To do: Report each line from the entries in which "whether" can be found.

Recorded data:
%%

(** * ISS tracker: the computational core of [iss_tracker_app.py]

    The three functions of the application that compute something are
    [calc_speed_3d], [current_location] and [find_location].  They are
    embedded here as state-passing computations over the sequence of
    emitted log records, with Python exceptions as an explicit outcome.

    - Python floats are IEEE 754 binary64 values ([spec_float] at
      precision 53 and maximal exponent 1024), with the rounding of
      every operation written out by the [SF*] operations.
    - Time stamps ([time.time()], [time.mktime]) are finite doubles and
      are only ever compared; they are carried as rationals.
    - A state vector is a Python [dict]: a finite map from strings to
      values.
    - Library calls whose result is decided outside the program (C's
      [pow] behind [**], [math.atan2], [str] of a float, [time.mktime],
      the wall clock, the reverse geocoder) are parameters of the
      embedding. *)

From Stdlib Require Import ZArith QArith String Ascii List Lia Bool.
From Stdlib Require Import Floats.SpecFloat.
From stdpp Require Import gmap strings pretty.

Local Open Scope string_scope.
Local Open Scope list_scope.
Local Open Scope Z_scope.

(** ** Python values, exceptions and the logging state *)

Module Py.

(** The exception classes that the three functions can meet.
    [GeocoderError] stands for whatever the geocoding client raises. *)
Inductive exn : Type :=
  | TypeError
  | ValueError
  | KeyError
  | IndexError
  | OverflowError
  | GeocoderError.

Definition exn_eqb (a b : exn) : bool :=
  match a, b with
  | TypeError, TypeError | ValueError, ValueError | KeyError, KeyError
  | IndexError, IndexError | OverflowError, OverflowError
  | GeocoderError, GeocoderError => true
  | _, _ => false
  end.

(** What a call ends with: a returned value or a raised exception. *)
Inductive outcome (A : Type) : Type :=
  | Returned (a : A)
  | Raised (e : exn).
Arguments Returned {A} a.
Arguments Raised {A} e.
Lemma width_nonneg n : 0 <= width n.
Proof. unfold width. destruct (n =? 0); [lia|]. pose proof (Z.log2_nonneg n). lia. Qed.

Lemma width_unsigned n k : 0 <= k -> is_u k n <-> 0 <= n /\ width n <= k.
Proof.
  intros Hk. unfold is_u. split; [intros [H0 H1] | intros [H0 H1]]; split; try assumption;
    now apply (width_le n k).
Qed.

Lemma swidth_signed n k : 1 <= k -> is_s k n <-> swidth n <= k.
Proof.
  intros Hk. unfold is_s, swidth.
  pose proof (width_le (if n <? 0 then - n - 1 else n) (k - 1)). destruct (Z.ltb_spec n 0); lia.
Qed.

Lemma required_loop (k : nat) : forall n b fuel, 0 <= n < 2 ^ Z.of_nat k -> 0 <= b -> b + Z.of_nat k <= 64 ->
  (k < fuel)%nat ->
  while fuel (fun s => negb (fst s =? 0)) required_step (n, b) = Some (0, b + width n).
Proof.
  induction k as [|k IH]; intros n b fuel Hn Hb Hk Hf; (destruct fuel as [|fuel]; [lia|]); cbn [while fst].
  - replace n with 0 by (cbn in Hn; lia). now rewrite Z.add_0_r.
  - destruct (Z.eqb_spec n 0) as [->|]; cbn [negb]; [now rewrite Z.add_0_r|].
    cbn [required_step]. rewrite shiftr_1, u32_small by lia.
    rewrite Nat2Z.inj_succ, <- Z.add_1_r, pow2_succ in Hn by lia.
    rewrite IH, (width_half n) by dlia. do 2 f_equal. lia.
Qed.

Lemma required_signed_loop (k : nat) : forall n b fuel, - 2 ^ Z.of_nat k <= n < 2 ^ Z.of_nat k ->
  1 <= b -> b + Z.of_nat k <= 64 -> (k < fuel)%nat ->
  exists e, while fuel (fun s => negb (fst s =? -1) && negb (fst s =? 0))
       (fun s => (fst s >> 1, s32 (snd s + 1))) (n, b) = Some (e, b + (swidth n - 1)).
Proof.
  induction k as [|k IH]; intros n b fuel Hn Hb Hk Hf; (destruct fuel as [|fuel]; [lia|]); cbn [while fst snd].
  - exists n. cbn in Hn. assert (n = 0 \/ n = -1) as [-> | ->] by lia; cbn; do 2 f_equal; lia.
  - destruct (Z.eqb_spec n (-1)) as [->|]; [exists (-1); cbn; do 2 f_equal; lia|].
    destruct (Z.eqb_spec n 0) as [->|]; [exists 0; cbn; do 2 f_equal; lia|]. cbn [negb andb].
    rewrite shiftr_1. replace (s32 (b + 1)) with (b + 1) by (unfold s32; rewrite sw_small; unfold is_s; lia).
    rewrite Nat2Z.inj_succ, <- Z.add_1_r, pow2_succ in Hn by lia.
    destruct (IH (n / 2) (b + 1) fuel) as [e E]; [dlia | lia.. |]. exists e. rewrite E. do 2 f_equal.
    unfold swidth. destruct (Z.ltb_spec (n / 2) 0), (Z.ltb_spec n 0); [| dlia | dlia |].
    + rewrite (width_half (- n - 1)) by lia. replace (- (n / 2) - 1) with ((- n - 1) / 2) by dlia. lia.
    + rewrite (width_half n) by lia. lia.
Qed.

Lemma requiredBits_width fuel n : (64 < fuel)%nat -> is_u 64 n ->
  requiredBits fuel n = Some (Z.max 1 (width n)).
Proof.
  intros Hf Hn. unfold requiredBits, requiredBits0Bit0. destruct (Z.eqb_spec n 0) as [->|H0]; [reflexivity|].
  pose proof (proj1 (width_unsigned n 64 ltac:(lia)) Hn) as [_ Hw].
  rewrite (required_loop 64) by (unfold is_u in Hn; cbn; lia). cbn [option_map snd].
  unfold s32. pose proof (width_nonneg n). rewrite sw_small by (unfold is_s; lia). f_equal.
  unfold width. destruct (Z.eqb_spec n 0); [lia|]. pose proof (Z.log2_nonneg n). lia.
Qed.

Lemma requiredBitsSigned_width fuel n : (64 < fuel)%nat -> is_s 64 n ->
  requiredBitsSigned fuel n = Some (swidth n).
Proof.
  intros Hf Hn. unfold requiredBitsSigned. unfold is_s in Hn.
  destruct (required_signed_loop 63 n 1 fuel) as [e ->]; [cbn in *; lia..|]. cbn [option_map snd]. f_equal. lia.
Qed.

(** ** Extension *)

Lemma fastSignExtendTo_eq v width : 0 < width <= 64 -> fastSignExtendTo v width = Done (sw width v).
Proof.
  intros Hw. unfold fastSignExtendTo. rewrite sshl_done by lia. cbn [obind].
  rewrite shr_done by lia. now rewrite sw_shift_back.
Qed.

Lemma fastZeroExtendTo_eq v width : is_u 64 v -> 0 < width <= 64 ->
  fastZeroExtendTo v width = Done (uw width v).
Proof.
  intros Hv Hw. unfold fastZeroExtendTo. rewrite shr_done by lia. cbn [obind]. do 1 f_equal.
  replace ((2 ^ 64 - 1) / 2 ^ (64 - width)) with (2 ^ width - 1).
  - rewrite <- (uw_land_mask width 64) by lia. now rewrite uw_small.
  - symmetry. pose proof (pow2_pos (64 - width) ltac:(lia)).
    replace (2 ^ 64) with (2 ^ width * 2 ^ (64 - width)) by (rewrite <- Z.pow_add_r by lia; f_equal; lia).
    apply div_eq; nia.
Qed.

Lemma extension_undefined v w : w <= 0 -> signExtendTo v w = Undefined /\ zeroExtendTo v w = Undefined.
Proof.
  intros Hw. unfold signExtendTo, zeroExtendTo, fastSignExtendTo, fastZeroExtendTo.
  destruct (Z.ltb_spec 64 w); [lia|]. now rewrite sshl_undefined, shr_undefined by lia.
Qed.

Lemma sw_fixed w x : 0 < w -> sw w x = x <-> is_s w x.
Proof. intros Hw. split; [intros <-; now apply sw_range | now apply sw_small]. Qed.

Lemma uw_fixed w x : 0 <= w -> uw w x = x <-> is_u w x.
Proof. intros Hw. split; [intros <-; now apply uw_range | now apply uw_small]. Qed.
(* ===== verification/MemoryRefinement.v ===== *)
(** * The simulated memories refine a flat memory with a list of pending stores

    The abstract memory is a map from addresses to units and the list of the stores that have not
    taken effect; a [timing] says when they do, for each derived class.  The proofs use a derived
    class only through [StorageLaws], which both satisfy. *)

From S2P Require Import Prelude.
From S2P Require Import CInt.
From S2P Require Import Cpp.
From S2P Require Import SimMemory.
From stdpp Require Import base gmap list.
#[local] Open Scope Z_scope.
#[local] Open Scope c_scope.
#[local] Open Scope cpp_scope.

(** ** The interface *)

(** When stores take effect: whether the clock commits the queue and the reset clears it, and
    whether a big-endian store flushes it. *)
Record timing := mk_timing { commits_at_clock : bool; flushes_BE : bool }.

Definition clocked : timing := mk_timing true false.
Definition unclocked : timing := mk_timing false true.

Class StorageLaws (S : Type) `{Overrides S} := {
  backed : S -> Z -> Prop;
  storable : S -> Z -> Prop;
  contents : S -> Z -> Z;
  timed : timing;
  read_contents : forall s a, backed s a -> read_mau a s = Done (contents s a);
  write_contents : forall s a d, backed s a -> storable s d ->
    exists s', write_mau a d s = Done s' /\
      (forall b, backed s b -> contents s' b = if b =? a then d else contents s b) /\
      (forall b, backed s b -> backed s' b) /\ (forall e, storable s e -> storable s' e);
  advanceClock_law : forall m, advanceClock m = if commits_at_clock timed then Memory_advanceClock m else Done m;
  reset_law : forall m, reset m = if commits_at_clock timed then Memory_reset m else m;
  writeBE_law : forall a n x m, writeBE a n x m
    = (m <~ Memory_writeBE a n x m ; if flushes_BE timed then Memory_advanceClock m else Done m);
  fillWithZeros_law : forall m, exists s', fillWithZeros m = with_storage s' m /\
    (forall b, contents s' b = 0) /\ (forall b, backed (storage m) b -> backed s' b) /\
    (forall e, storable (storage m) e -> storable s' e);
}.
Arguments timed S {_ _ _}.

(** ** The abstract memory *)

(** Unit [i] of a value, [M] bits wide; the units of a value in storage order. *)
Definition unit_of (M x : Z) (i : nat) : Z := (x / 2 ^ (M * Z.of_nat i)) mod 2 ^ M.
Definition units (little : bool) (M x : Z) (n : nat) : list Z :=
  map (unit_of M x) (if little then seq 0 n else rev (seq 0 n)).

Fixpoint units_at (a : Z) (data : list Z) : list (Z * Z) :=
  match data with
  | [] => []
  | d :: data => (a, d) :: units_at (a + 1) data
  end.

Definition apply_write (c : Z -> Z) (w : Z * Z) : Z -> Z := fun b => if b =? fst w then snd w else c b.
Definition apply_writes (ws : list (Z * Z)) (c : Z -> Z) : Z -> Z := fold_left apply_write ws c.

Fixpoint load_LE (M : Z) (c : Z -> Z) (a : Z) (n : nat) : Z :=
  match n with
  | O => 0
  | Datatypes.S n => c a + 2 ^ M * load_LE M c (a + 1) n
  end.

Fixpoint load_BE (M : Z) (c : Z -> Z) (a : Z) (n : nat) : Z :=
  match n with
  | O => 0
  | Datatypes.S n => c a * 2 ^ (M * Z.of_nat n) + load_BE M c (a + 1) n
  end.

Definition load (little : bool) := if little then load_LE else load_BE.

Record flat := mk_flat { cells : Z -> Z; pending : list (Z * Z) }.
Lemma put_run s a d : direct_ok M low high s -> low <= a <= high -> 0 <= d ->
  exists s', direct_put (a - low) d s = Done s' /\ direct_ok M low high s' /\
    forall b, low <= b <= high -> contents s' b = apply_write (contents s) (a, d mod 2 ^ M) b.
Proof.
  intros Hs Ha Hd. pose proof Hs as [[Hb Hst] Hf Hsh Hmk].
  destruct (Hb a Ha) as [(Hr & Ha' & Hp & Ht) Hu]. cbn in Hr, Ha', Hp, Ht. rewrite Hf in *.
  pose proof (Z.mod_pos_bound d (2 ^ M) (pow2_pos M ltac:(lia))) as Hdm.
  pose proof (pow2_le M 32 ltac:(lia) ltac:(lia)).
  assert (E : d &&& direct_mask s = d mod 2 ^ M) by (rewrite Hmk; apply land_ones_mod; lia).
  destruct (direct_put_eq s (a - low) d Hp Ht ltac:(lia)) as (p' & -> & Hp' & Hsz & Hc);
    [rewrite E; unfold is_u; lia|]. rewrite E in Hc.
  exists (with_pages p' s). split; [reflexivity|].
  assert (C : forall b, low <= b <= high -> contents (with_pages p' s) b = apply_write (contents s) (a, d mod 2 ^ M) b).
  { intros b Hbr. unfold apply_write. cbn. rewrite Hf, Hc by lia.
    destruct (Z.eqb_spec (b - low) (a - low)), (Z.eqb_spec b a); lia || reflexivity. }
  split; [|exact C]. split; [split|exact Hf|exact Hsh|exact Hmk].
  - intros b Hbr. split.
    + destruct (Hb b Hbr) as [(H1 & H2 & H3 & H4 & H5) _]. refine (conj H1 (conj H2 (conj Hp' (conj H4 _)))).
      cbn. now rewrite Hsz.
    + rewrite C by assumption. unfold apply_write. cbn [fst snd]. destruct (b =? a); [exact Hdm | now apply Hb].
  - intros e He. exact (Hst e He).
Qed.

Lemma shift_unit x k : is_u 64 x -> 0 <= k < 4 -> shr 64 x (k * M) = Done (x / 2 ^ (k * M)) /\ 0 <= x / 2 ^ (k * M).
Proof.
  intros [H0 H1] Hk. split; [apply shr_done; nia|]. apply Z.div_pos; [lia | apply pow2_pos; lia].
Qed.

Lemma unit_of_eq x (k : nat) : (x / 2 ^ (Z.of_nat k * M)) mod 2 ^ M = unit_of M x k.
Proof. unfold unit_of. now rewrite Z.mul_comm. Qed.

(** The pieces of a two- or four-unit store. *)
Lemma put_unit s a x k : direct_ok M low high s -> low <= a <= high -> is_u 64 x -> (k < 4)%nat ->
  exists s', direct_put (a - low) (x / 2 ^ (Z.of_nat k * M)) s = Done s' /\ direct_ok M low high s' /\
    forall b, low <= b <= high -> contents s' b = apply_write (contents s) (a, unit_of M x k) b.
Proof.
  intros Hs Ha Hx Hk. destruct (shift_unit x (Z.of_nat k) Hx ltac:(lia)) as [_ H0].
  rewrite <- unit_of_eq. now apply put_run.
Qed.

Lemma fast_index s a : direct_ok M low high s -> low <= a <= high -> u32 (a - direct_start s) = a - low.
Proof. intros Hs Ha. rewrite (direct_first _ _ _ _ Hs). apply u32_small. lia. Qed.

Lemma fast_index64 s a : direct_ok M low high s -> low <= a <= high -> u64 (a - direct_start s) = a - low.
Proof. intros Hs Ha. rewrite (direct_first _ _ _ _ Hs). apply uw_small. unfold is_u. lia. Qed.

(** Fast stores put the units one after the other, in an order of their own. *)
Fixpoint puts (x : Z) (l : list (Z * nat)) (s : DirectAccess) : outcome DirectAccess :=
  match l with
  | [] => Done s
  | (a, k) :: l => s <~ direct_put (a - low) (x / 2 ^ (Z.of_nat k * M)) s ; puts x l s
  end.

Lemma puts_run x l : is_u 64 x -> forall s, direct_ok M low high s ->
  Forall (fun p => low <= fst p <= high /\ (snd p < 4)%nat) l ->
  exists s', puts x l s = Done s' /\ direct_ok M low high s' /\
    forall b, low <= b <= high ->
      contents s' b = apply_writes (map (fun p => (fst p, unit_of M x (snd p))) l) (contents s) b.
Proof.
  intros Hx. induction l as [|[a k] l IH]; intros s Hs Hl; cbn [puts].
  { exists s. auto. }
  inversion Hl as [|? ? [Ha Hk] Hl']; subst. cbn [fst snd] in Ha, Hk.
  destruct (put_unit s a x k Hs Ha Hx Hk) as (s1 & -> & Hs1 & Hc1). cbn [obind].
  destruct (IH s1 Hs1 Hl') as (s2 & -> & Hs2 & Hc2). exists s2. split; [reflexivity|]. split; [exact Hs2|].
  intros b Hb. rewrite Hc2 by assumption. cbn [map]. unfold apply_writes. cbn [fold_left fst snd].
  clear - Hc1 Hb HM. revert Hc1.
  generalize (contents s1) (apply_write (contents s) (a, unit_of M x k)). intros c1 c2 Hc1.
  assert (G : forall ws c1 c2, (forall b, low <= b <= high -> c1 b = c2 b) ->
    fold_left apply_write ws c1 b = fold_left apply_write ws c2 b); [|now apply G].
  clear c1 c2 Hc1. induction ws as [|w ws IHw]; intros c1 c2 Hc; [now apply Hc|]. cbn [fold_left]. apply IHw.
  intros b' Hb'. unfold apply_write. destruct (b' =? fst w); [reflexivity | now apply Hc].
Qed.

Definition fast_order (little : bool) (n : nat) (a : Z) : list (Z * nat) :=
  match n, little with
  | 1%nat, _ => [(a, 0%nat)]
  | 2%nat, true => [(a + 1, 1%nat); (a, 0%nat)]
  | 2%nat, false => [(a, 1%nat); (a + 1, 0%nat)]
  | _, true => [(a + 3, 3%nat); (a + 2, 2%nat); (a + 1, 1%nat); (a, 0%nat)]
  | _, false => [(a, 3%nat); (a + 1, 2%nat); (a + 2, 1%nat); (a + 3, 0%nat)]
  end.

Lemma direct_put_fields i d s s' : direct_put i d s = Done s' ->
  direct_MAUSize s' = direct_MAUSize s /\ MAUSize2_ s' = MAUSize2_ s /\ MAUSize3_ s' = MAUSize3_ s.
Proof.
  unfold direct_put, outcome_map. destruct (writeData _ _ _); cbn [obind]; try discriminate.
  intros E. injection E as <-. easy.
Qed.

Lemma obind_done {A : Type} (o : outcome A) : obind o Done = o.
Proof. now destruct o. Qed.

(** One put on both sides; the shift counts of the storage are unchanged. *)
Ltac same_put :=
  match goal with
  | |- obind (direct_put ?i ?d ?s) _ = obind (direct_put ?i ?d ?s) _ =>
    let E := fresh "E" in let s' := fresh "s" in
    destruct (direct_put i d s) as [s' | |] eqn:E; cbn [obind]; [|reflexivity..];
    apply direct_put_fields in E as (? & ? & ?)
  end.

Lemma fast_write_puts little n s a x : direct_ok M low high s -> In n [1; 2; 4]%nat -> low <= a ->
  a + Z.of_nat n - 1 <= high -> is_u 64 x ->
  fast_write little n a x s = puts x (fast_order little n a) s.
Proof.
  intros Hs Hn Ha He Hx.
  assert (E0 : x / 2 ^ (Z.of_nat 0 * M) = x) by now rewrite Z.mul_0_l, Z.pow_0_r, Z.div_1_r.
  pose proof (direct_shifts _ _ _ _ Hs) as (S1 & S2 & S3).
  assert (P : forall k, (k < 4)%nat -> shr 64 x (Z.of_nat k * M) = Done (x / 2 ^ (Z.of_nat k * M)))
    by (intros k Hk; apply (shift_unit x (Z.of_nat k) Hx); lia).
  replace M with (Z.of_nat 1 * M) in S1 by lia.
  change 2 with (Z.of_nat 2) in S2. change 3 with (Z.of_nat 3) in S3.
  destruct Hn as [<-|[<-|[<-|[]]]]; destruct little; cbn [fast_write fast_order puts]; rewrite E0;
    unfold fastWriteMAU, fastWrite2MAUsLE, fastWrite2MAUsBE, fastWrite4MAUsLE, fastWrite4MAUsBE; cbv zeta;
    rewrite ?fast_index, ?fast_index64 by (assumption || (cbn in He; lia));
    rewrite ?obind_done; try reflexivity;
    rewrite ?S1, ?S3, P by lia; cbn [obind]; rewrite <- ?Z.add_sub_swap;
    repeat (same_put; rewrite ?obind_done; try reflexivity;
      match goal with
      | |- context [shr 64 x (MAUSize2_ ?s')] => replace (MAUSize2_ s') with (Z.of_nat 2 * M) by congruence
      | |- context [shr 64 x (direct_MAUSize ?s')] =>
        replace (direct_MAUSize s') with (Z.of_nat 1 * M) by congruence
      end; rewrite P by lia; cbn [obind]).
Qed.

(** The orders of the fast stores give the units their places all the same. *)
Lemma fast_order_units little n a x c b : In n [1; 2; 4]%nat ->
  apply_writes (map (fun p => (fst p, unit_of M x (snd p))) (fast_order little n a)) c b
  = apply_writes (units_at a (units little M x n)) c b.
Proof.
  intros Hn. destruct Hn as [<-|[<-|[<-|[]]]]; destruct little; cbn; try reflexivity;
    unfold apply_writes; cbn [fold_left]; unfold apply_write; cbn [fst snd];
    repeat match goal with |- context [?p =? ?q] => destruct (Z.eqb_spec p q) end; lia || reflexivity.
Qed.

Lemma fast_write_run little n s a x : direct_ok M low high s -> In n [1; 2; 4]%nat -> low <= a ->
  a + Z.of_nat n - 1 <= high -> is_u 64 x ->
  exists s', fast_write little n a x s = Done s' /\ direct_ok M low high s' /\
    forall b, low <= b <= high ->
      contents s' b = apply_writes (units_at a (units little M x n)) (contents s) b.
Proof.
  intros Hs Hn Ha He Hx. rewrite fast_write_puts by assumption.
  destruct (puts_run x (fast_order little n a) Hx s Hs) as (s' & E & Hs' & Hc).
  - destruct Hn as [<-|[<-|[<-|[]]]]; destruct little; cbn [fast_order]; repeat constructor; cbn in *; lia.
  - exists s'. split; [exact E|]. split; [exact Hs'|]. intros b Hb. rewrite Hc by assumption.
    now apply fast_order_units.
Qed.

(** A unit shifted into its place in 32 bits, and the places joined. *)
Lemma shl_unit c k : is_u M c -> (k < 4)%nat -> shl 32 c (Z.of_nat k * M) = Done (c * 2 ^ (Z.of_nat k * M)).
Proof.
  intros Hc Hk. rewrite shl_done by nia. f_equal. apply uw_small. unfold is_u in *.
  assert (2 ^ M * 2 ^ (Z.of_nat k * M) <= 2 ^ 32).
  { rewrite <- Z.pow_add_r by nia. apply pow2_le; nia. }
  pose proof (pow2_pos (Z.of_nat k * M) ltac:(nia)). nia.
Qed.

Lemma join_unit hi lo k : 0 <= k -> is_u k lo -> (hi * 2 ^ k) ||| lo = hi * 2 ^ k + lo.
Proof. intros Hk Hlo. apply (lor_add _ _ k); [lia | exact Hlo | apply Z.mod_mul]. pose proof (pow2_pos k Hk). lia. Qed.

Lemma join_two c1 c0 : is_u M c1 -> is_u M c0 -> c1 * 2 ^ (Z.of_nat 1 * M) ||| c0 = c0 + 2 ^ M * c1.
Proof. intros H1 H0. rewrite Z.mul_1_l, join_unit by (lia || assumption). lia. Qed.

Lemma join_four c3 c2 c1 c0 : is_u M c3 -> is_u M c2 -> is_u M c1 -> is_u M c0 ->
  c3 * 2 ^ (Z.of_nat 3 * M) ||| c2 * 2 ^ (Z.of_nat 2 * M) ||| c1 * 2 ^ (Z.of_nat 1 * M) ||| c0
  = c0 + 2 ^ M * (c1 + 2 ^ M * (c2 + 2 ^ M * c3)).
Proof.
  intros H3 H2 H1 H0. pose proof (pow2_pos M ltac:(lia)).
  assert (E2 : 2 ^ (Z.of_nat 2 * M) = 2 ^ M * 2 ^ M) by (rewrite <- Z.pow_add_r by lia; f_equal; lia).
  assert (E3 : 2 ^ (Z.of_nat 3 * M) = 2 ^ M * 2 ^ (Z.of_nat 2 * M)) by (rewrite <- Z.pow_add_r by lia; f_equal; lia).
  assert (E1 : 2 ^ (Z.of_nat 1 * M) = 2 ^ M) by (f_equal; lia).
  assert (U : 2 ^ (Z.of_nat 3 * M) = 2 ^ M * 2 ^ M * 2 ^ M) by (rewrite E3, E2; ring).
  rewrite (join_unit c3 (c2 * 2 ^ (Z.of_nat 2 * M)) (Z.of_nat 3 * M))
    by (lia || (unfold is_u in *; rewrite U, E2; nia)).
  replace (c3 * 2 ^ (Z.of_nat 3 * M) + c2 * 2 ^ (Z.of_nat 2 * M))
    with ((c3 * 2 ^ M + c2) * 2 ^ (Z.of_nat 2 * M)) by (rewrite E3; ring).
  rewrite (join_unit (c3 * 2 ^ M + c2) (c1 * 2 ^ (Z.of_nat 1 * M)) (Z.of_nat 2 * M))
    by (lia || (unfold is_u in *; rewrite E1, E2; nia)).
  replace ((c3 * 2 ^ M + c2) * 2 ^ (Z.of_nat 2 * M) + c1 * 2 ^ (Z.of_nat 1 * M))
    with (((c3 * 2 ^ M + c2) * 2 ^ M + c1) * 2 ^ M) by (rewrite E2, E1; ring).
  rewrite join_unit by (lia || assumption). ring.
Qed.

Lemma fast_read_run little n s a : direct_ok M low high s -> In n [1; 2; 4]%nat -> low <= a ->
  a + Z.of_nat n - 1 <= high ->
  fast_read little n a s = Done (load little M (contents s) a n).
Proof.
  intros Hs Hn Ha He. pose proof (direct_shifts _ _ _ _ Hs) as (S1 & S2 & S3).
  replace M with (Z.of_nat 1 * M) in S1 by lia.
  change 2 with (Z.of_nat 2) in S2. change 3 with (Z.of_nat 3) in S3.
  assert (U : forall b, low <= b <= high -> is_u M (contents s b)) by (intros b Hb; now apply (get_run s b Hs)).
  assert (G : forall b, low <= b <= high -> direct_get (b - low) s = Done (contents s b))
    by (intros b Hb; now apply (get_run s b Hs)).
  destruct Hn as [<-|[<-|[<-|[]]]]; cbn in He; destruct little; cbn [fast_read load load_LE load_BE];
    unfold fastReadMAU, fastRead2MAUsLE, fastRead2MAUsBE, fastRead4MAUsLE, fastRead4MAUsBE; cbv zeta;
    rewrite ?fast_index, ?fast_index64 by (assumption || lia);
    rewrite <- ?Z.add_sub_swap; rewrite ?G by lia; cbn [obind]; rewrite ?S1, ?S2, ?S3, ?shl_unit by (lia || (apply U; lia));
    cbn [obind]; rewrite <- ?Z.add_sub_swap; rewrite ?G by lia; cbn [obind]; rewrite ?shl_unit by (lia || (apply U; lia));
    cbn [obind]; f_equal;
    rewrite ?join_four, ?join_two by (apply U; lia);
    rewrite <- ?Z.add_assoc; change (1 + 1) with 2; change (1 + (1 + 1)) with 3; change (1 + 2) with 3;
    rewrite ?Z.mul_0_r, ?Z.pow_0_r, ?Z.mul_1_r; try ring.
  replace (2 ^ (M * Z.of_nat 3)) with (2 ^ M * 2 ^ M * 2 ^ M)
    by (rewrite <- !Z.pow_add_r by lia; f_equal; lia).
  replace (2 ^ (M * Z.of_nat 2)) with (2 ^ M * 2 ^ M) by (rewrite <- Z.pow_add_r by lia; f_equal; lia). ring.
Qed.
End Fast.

%%

Answer box:
(** When stores take effect: whether the clock commits the queue and the reset clears it, and
    whether a big-endian store flushes it. *)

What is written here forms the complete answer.